<<<<
(** [timeline_counts_rows_per_date] on a concrete input, its hypotheses evaluated. *)
Lemma timeline_counts_rows_per_date_witness :
  let names := ObjectSeries [PStr "bob"; PStr "bob"; PStr "bob"] in
  let ts := [Some (mk_instant 2024 1 2 10 0 0 0);
             Some (mk_instant 2024 1 1 10 0 0 0);
             Some (mk_instant 2024 1 2 9 0 0 0)] in
  let ud := mk_UserData
              (mk_Profile (CObj (PStr "Bob")) (CObj (PStr "bob@example.org"))
                          (CObj (PStr "Completed")) (CObj (PStr "Gold"))
                          (CObj (PStr "High")))
              [((2024, 1, 1), 1); ((2024, 1, 2), 2)] in
  getattr bob_frame "TelegramUsername" = Ok names
  /\ getitem bob_frame "Timestamp" = Ok (DatetimeSeries ts)
  /\ user_data_of keep_order bob_frame "bob" = Ok ud
  /\ (let dates := List.map (fmap date_of)
                            (mask_filter (series_eq_str names "bob") ts) in
      StronglySorted date_lt ((timeline ud).*1)
      /\ forall d n, (d, n) ∈ timeline ud <-> n = occurrences d dates /\ 0 < n).
Proof.
  cbv zeta. split; [vm_compute; reflexivity |]. split; [vm_compute; reflexivity |].
  split; [vm_compute; reflexivity |].
  apply (timeline_counts_rows_per_date keep_order bob_frame
           (ObjectSeries [PStr "bob"; PStr "bob"; PStr "bob"]) _ "bob");
    vm_compute; reflexivity.
Defined.

(** *** The profile of a user *)

Lemma lex_leb_refl xs : lex_leb xs xs = true.
Proof.
  induction xs as [| x xs IH]; [reflexivity |]. cbn [lex_leb].
  rewrite Z.eqb_refl, IH. apply orb_true_r.
Qed.

Lemma lex_leb_total xs : forall ys,
  length xs = length ys -> lex_leb xs ys = false -> lex_leb ys xs = true.
Proof.
  induction xs as [| x xs IH]; intros [| y ys] Hl; try discriminate.
  cbn [lex_leb].
  destruct (Z.ltb_spec x y), (Z.eqb_spec x y), (Z.ltb_spec y x), (Z.eqb_spec y x);
    cbn [orb andb]; try discriminate; try reflexivity; try lia.
  apply IH. cbn in Hl. lia.
Qed.

Lemma lex_leb_trans xs : forall ys zs,
  length xs = length ys -> length ys = length zs ->
  lex_leb xs ys = true -> lex_leb ys zs = true -> lex_leb xs zs = true.
Proof.
  induction xs as [| x xs IH]; intros [| y ys] [| z zs] H1 H2; try discriminate;
    try reflexivity.
  cbn [lex_leb].
  destruct (Z.ltb_spec x y), (Z.eqb_spec x y), (Z.ltb_spec y z), (Z.eqb_spec y z),
    (Z.ltb_spec x z), (Z.eqb_spec x z);
    cbn [orb andb]; try discriminate; try reflexivity; try lia.
  apply IH; cbn in H1, H2; lia.
Qed.

Lemma not_later_refl a : not_later a a.
Proof. destruct a; cbn; [apply lex_leb_refl | reflexivity]. Qed.

Lemma not_later_total a b : key_leb a b = false -> not_later b a.
Proof.
  unfold not_later. destruct a, b; cbn [key_leb]; try discriminate; try reflexivity.
  apply lex_leb_total. reflexivity.
Qed.

Lemma not_later_trans a b c : not_later a b -> not_later b c -> not_later a c.
Proof.
  unfold not_later. destruct a, b, c; cbn [key_leb]; try discriminate;
    try reflexivity.
  apply lex_leb_trans; reflexivity.
Qed.

Lemma insert_key_perm x l : insert_key x l ≡ₚ x :: l.
Proof.
  induction l as [| y l IH]; [reflexivity |]. cbn [insert_key].
  destruct (key_leb (fst y) (fst x)); [| reflexivity].
  rewrite IH. apply perm_swap.
Qed.

Lemma insert_key_sorted x l :
  StronglySorted (fun a b => not_later (fst a) (fst b)) l ->
  StronglySorted (fun a b => not_later (fst a) (fst b)) (insert_key x l).
Proof.
  induction 1 as [| y l Hs IH Hy]; cbn [insert_key].
  - constructor; constructor.
  - destruct (key_leb (fst y) (fst x)) eqn:E.
    + constructor; [exact IH |]. rewrite insert_key_perm.
      constructor; [exact E | exact Hy].
    + apply not_later_total in E.
      constructor; [constructor; assumption |].
      constructor; [exact E |].
      eapply Forall_impl; [exact Hy |]. intros z Hz.
      exact (not_later_trans _ _ _ E Hz).
Qed.

Lemma fold_insert_key l : forall acc,
  StronglySorted (fun a b => not_later (fst a) (fst b)) acc ->
  let out := foldl (fun acc x => insert_key x acc) acc l in
  out ≡ₚ acc ++ l
  /\ StronglySorted (fun a b => not_later (fst a) (fst b)) out.
Proof.
  induction l as [| x l IH]; intros acc Hacc; cbv zeta; cbn [foldl].
  - rewrite app_nil_r. split; [reflexivity | exact Hacc].
  - destruct (IH (insert_key x acc) (insert_key_sorted x acc Hacc)) as [Hp Hs].
    split; [| exact Hs]. rewrite Hp, insert_key_perm. apply Permutation_middle.
Qed.

Lemma sorted_nth {A} (R : A -> A -> Prop) (l : list A) d :
  StronglySorted R l ->
  forall m n, (m < n)%nat -> (n < length l)%nat -> R (nth m l d) (nth n l d).
Proof.
  induction 1 as [| x l Hs IH Hx]; intros m n Hmn Hn; [cbn in Hn; lia |].
  destruct n as [| n]; [lia |]. cbn [length] in Hn.
  destruct m as [| m]; cbn [nth].
  - rewrite Forall_forall in Hx. apply Hx, list_elem_of_In, nth_In. lia.
  - apply IH; lia.
Qed.

Lemma zip_seq_elem_of (keys : list (option instant)) : forall a k i,
  (k, i) ∈ zip keys (seq a (length keys))
  <-> (a <= i < a + length keys)%nat /\ nth (i - a) keys None = k.
Proof.
  induction keys as [| k0 keys IH]; intros a k i.
  - cbn. split; [intros H; inversion H | lia].
  - cbn [length seq zip zip_with]. rewrite elem_of_cons, IH. split.
    + intros [[= -> ->] | [Hr Hk]].
      * split; [lia |]. rewrite Nat.sub_diag. reflexivity.
      * split; [lia |]. replace (i - a)%nat with (S (i - S a)) by lia. exact Hk.
    + intros [Hr Hk]. destruct (decide (i = a)) as [-> | Hne].
      * left. rewrite Nat.sub_diag in Hk. cbn in Hk. congruence.
      * right. split; [lia |].
        replace (i - a)%nat with (S (i - S a)) in Hk by lia. exact Hk.
Qed.

Lemma nth_fmap_snd {A B} (l : list (A * B)) n d :
  nth n (l.*2) (snd d) = snd (nth n l d).
Proof.
  revert n. induction l as [| p l IH]; intros [| n]; cbn [fmap list_fmap nth];
    auto.
Qed.

(** The last position of the sorted order is a row whose timestamp no other
    row exceeds. *)
Lemma argsort_datetime_last keys n :
  length keys = S n ->
  let i := nth n (argsort_datetime keys) O in
  (i < length keys)%nat
  /\ forall j, (j < length keys)%nat ->
       not_later (nth j keys None) (nth i keys None).
Proof.
  intros Hlen. cbv zeta. unfold argsort_datetime.
  destruct (fold_insert_key (zip keys (seq 0 (length keys))) [])
    as [Hp Hs]; [constructor |].
  cbn [app] in Hp.
  set (L := foldl (fun acc x => insert_key x acc) []
                  (zip keys (seq 0 (length keys)))) in *.
  assert (length L = S n) as HL.
  { rewrite (Permutation_length Hp), length_zip_with, length_seq. lia. }
  assert (nth n (L.*2) O = snd (nth n L (None, O))) as Hnth
    by exact (nth_fmap_snd L n (None, O)).
  rewrite Hnth. clear Hnth.
  destruct (nth n L (None, O)) as [k i] eqn:Hlast. cbn [snd].
  assert ((k, i) ∈ L) as Hin.
  { rewrite <- Hlast. apply list_elem_of_In, nth_In. lia. }
  rewrite Hp in Hin. apply zip_seq_elem_of in Hin as [Hr Hk].
  rewrite Nat.sub_0_r in Hk. split; [lia |].
  intros j Hj.
  assert ((nth j keys None, j) ∈ L) as Hj'.
  { rewrite Hp. apply zip_seq_elem_of. split; [lia |].
    rewrite Nat.sub_0_r. reflexivity. }
  apply list_elem_of_In, (In_nth _ _ (None, O)) in Hj' as (m & Hm & Hq).
  rewrite Hk.
  destruct (decide (m = n)) as [-> | Hne].
  - rewrite Hlast in Hq. injection Hq as <- _. apply not_later_refl.
  - pose proof (sorted_nth _ L (None, O) Hs m n ltac:(lia) ltac:(lia)) as Hle.
    rewrite Hq, Hlast in Hle. exact Hle.
Qed.

Lemma cell_at_series_take idx s n :
  (n < length idx)%nat ->
  cell_at (series_take idx s) n = cell_at s (nth n idx O).
Proof.
  intros Hn. destruct s as [v | v]; cbn [series_take cell_at]; f_equal.
  - rewrite (nth_indep _ PNaN (nth O v PNaN)) by (rewrite length_map; exact Hn).
    apply (map_nth (fun i => nth i v PNaN)).
  - rewrite (nth_indep _ None (nth O v None)) by (rewrite length_map; exact Hn).
    apply (map_nth (fun i => nth i v None)).
Qed.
>>>>
◆ **What is being asked**:
The response should be the listing above, limited to the lines between the one holding "apply (timeline_counts_rows_per_date keep_order" and the one holding "Lemma not_later_total a", inclusive, reproduced exactly.

◆ **Result of this task**:
  apply (timeline_counts_rows_per_date keep_order bob_frame
           (ObjectSeries [PStr "bob"; PStr "bob"; PStr "bob"]) _ "bob");
    vm_compute; reflexivity.
Defined.

(** *** The profile of a user *)

Lemma lex_leb_refl xs : lex_leb xs xs = true.
Proof.
  induction xs as [| x xs IH]; [reflexivity |]. cbn [lex_leb].
  rewrite Z.eqb_refl, IH. apply orb_true_r.
Qed.

Lemma lex_leb_total xs : forall ys,
  length xs = length ys -> lex_leb xs ys = false -> lex_leb ys xs = true.
Proof.
  induction xs as [| x xs IH]; intros [| y ys] Hl; try discriminate.
  cbn [lex_leb].
  destruct (Z.ltb_spec x y), (Z.eqb_spec x y), (Z.ltb_spec y x), (Z.eqb_spec y x);
    cbn [orb andb]; try discriminate; try reflexivity; try lia.
  apply IH. cbn in Hl. lia.
Qed.

Lemma lex_leb_trans xs : forall ys zs,
  length xs = length ys -> length ys = length zs ->
  lex_leb xs ys = true -> lex_leb ys zs = true -> lex_leb xs zs = true.
Proof.
  induction xs as [| x xs IH]; intros [| y ys] [| z zs] H1 H2; try discriminate;
    try reflexivity.
  cbn [lex_leb].
  destruct (Z.ltb_spec x y), (Z.eqb_spec x y), (Z.ltb_spec y z), (Z.eqb_spec y z),
    (Z.ltb_spec x z), (Z.eqb_spec x z);
    cbn [orb andb]; try discriminate; try reflexivity; try lia.
  apply IH; cbn in H1, H2; lia.
Qed.

Lemma not_later_refl a : not_later a a.
Proof. destruct a; cbn; [apply lex_leb_refl | reflexivity]. Qed.

Lemma not_later_total a b : key_leb a b = false -> not_later b a.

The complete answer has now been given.